===== Supplied data

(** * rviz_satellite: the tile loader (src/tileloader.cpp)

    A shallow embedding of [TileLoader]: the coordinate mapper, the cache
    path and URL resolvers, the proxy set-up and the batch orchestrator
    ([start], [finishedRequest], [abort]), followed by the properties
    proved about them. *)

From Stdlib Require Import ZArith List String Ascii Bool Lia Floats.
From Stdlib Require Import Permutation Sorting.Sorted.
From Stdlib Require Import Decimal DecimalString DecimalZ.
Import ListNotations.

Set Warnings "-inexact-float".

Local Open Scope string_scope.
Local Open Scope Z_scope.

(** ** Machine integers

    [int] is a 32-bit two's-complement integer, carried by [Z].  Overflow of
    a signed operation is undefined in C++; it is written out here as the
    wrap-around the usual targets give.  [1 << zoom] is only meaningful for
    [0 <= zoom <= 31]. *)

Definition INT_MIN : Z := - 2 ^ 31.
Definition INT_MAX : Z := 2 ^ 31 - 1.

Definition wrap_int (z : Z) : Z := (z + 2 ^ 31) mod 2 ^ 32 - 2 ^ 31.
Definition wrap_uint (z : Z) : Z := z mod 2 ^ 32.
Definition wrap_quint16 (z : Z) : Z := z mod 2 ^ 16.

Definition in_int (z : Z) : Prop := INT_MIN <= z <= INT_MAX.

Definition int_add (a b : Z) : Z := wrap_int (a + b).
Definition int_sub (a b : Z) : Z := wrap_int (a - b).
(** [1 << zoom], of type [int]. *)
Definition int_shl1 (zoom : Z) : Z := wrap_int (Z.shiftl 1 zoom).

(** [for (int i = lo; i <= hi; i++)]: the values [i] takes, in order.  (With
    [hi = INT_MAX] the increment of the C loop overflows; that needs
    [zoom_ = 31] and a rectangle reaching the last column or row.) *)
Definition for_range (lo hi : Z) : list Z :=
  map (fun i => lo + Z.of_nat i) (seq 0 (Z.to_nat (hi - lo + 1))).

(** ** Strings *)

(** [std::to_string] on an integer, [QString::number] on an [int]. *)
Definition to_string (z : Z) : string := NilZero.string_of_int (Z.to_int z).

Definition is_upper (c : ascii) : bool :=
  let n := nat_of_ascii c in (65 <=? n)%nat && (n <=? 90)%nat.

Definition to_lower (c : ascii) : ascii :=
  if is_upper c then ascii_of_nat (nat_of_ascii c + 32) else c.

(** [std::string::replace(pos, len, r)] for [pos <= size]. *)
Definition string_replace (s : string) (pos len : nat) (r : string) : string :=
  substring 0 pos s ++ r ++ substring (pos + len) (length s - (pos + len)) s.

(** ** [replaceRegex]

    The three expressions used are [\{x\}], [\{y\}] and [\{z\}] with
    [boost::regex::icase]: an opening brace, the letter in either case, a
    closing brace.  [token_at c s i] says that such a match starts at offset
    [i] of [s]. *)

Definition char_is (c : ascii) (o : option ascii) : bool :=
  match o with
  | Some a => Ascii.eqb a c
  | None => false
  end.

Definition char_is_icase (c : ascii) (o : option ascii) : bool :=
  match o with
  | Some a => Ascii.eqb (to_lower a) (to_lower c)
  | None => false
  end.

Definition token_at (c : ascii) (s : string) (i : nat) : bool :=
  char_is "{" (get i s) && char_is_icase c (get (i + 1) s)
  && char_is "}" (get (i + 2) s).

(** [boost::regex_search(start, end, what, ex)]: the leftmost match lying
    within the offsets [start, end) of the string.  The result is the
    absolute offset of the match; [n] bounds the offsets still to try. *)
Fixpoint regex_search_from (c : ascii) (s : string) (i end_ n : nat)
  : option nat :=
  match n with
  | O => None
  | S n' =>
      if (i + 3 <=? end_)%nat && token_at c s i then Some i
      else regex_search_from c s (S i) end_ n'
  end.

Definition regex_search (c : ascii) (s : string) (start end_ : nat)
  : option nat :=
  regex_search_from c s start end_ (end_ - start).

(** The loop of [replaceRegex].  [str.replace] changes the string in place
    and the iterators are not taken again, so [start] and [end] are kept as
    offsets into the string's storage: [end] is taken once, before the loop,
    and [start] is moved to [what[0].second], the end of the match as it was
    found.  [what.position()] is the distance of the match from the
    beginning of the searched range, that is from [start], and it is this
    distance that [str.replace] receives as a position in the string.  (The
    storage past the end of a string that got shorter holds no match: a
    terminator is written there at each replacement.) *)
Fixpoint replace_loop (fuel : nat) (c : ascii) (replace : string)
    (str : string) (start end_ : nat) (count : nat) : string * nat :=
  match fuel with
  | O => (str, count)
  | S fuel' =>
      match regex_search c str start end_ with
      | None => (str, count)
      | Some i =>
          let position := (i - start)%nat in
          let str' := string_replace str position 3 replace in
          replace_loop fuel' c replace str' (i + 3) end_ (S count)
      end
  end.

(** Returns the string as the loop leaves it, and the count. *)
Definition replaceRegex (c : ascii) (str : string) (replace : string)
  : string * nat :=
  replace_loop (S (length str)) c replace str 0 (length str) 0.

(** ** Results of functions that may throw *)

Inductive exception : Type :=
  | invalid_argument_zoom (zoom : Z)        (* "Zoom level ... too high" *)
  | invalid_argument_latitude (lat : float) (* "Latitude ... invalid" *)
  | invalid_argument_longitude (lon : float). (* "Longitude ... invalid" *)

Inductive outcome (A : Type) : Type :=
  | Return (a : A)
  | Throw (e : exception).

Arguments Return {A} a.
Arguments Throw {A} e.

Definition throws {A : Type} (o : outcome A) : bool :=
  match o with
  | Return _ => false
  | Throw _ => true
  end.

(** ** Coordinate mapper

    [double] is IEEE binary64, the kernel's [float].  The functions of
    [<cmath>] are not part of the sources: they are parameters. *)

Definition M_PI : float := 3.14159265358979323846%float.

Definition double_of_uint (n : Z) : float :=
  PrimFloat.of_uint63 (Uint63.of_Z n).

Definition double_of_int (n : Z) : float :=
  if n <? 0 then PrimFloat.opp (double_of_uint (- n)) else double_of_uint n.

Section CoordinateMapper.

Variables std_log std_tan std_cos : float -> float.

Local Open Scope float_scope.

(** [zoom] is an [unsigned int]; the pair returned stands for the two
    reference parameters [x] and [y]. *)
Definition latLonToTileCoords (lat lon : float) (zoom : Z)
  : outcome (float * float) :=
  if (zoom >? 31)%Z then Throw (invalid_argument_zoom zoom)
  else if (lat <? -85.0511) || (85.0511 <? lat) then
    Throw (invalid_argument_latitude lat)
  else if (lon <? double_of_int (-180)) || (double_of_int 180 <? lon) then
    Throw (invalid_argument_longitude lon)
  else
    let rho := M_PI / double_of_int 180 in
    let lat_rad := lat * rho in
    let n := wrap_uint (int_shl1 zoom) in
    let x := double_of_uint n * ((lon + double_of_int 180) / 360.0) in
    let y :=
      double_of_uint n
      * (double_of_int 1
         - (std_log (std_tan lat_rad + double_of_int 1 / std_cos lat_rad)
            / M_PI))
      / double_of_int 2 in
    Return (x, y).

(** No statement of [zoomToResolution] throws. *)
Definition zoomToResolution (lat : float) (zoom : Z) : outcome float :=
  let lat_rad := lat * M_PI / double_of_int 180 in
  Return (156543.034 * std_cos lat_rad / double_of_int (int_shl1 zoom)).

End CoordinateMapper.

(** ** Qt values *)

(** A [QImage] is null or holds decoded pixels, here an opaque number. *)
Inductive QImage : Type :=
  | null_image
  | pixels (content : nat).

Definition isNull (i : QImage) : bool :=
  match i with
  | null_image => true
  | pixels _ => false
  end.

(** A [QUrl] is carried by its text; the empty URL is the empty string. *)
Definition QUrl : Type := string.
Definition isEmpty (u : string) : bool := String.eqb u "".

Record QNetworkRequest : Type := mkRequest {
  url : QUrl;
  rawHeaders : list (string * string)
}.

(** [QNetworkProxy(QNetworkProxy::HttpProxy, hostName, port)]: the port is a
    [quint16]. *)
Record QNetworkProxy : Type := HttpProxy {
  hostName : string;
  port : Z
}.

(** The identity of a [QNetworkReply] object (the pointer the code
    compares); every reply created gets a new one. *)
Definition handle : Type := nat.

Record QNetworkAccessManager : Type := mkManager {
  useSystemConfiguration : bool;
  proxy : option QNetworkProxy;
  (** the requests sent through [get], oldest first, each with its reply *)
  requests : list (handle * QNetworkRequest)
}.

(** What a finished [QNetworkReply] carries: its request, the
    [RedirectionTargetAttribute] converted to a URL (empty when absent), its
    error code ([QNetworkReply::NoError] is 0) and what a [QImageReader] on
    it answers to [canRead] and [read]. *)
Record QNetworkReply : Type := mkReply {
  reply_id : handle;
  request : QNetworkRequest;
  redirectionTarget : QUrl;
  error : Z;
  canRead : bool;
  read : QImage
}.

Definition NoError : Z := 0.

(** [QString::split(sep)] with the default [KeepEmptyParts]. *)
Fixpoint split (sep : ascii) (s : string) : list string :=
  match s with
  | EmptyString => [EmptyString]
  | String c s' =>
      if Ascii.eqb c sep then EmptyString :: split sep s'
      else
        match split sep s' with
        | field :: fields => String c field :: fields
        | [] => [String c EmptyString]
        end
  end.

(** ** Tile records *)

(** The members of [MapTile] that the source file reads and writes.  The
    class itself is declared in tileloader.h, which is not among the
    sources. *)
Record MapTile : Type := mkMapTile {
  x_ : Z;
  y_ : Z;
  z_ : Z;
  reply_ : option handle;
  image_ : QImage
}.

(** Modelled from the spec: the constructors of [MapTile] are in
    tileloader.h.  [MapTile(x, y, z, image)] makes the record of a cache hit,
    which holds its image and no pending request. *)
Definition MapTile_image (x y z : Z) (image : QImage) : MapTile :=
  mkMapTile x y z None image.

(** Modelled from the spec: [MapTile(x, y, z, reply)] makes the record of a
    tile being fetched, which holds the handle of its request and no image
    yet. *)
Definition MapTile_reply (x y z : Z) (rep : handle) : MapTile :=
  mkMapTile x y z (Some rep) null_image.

==========

▸ Exercise prompt
Among the records above, a stretch begins at the line containing "absolute offset of" and ends at the line containing "(str : string) (start". Restate that stretch word for word, and nothing else.

▸ Answer section
    absolute offset of the match; [n] bounds the offsets still to try. *)
Fixpoint regex_search_from (c : ascii) (s : string) (i end_ n : nat)
  : option nat :=
  match n with
  | O => None
  | S n' =>
      if (i + 3 <=? end_)%nat && token_at c s i then Some i
      else regex_search_from c s (S i) end_ n'
  end.

Definition regex_search (c : ascii) (s : string) (start end_ : nat)
  : option nat :=
  regex_search_from c s start end_ (end_ - start).

(** The loop of [replaceRegex].  [str.replace] changes the string in place
    and the iterators are not taken again, so [start] and [end] are kept as
    offsets into the string's storage: [end] is taken once, before the loop,
    and [start] is moved to [what[0].second], the end of the match as it was
    found.  [what.position()] is the distance of the match from the
    beginning of the searched range, that is from [start], and it is this
    distance that [str.replace] receives as a position in the string.  (The
    storage past the end of a string that got shorter holds no match: a
    terminator is written there at each replacement.) *)
Fixpoint replace_loop (fuel : nat) (c : ascii) (replace : string)
    (str : string) (start end_ : nat) (count : nat) : string * nat :=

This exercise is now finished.